• [WORK TASK]: Using the material that follows, output exactly the lines from the one containing "split_blank (p ++ rest)" through the one containing "rewrite <- app_comm_cons, Hcd, <- app_comm_cons.", with both ends kept.
=== INFORMATION SHOWN ===
(** A text that holds no separator stays in front of the first piece of
    what follows it. *)
Lemma split_blank_unbroken (p rest : pystr) :
  unbroken p = true ->
  split_blank (p ++ rest)
  = (p ++ hd [] (split_blank rest)) :: tl (split_blank rest).
Proof.
  induction p as [|c p IH]; intros Hp.
  - simpl. pose proof (split_blank_not_nil rest). now destruct (split_blank rest).
  - rewrite <- app_comm_cons, split_blank_cons.
    destruct p as [|d p].
    + cbn [unbroken] in Hp. apply negb_true_iff in Hp.
      cbn [app]. destruct rest as [|d rest].
      * reflexivity.
      * rewrite Hp. cbn [andb].
        apply push_hd_tl, split_blank_not_nil.
    + cbn [unbroken] in Hp.
      apply andb_true_iff in Hp as [Hcd Hp]. apply negb_true_iff in Hcd.
      rewrite <- app_comm_cons, Hcd, <- app_comm_cons.
      rewrite app_comm_cons, (IH Hp). reflexivity.
Qed.

(** A separator after a character that is not a newline ends a piece,
    whatever comes before. *)
Lemma split_blank_separator (x : pystr) (c : codepoint) (y : pystr) :
  c <> 10 ->
  split_blank (x ++ c :: 10 :: 10 :: y) = split_blank (x ++ [c]) ++ split_blank y.
Proof.
  intros Hc. apply N.eqb_neq in Hc.
  assert (B : split_blank (c :: 10 :: 10 :: y) = split_blank [c] ++ split_blank y).
  { rewrite !split_blank_cons, Hc. reflexivity. }
  remember (length x) as n eqn:En. revert x En.
  induction n as [n IH] using lt_wf_ind. intros x En.
  destruct x as [|a x]; [exact B |].
  rewrite <- !app_comm_cons.
  rewrite (split_blank_cons a (x ++ c :: 10 :: 10 :: y)).
  rewrite (split_blank_cons a (x ++ [c])).
  destruct x as [|b x].
  - cbn [app]. rewrite Hc, andb_false_r, B.
    apply push_app, split_blank_not_nil.
  - rewrite <- !app_comm_cons. simpl in En.
    destruct ((a =? 10) && (b =? 10)).
    + rewrite (IH (length x) ltac:(lia) x eq_refl). reflexivity.
    + rewrite !app_comm_cons.
      rewrite (IH (length (b :: x)) ltac:(simpl; lia) (b :: x) eq_refl).
      apply push_app, split_blank_not_nil.
Qed.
===
• [WRITTEN SOLUTION]:
  split_blank (p ++ rest)
  = (p ++ hd [] (split_blank rest)) :: tl (split_blank rest).
Proof.
  induction p as [|c p IH]; intros Hp.
  - simpl. pose proof (split_blank_not_nil rest). now destruct (split_blank rest).
  - rewrite <- app_comm_cons, split_blank_cons.
    destruct p as [|d p].
    + cbn [unbroken] in Hp. apply negb_true_iff in Hp.
      cbn [app]. destruct rest as [|d rest].
      * reflexivity.
      * rewrite Hp. cbn [andb].
        apply push_hd_tl, split_blank_not_nil.
    + cbn [unbroken] in Hp.
      apply andb_true_iff in Hp as [Hcd Hp]. apply negb_true_iff in Hcd.
      rewrite <- app_comm_cons, Hcd, <- app_comm_cons.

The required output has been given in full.